* _DATA FOR THIS EXERCISE_:
Lemma extends_add (P Q : string → stateMeta → Prop) x m m' :
  extends P (add_state x m) m' → (∀ k v, Q k v ↔ x = Some (k, v) ∨ P k v) → extends Q m m'.
Proof.
  intros (H1 & H2 & H3) HQ.
  assert (Hx : ∀ k v, add_state x m !! k = Some v → m !! k = Some v ∨ x = Some (k, v)).
  { intros k v Hk. destruct x as [[k' v']|]; [|by left]. simpl in Hk.
    apply lookup_insert_Some in Hk as [[<- <-]|[_ ?]]; [by right|by left]. }
  assert (Hm : ∀ k, is_Some (m !! k) → is_Some (add_state x m !! k)).
  { intros k Hk. destruct x as [[k' v']|]; [|done]. simpl. apply lookup_insert_is_Some. destruct (decide (k' = k)); [by left|by right]. }
  split_and!.
  - intros k v Hv. destruct (H1 k v Hv) as [Hk|?]; [|right; apply HQ; by right].
    destruct (Hx k v Hk) as [?|?]; [by left|right; apply HQ; by left].
  - intros k Hk. by apply H2, Hm.
  - intros k v [->|?]%HQ; [|by eapply H3]. apply H2. simpl. rewrite lookup_insert_eq. by eexists.
Qed.

Lemma extends_ext P Q m m' : extends P m m' → (∀ k v, P k v ↔ Q k v) → extends Q m m'.
Proof. intros H HPQ. eapply (extends_add P Q None); [done|]. intros k v. rewrite HPQ. naive_solver. Qed.

Lemma extends_trans P Q m1 m2 m3 : extends P m1 m2 → extends Q m2 m3 → extends (λ k v, P k v ∨ Q k v) m1 m3.
Proof.
  intros (A1 & A2 & A3) (B1 & B2 & B3). split_and!.
  - intros k v [Hk|?]%B1; [|by right; right]. destruct (A1 k v Hk); [by left|by right; left].
  - intros k Hk. by apply B2, A2.
  - intros k v [?|?]; [by eapply B2, A3|by eapply B3].
Qed.

Lemma ex_cons {A} (P : A → Prop) x l : (∃ y, y ∈ x :: l ∧ P y) ↔ P x ∨ ∃ y, y ∈ l ∧ P y.
Proof.
  split.
  - intros (y & [->|Hy]%elem_of_cons & Hp); [by left|right; by exists y].
  - intros [Hp|(y & Hy & Hp)]; [exists x|exists y]; split; try done; [apply list_elem_of_here|by apply list_elem_of_further].
Qed.
Lemma none_cons {A B} (P : A → B → Prop) x l :
  (∀ y e, y ∈ x :: l → ¬ P y e) ↔ (∀ e, ¬ P x e) ∧ ∀ y e, y ∈ l → ¬ P y e.
Proof.
  split.
  - intros H. split; intros; apply H; [apply list_elem_of_here|by apply list_elem_of_further].
  - intros [H1 H2] y e [->|?]%elem_of_cons; [apply H1|by apply H2].
Qed.

Section stages.
Context (escapeToken : ascii) (global : MapGetter) (l : list Stage) (platform : Platform).

Definition stage_gives (i : nat) (r : res (option (string * stateMeta))) : Prop :=
  ∃ stage, l !! i = Some stage ∧ resolveDockerfileStage escapeToken global l i stage platform = r.

Lemma stage_gives_at i stage x : l !! i = Some stage → resolveDockerfileStage escapeToken global l i stage platform = x →
  ∀ r, stage_gives i r ↔ r = x.
Proof.
  intros Hi Hx r. split; [intros (s & Hs & <-); congruence|]. intros ->. by exists stage.
Qed.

* _WHAT THE TASK REQUIRES_:
Which lines in the data above hold the word "escapeToken"? Return each of them.

* _EXERCISE RESPONSE_:
Context (escapeToken : ascii) (global : MapGetter) (l : list Stage) (platform : Platform).
  ∃ stage, l !! i = Some stage ∧ resolveDockerfileStage escapeToken global l i stage platform = r.
Lemma stage_gives_at i stage x : l !! i = Some stage → resolveDockerfileStage escapeToken global l i stage platform = x →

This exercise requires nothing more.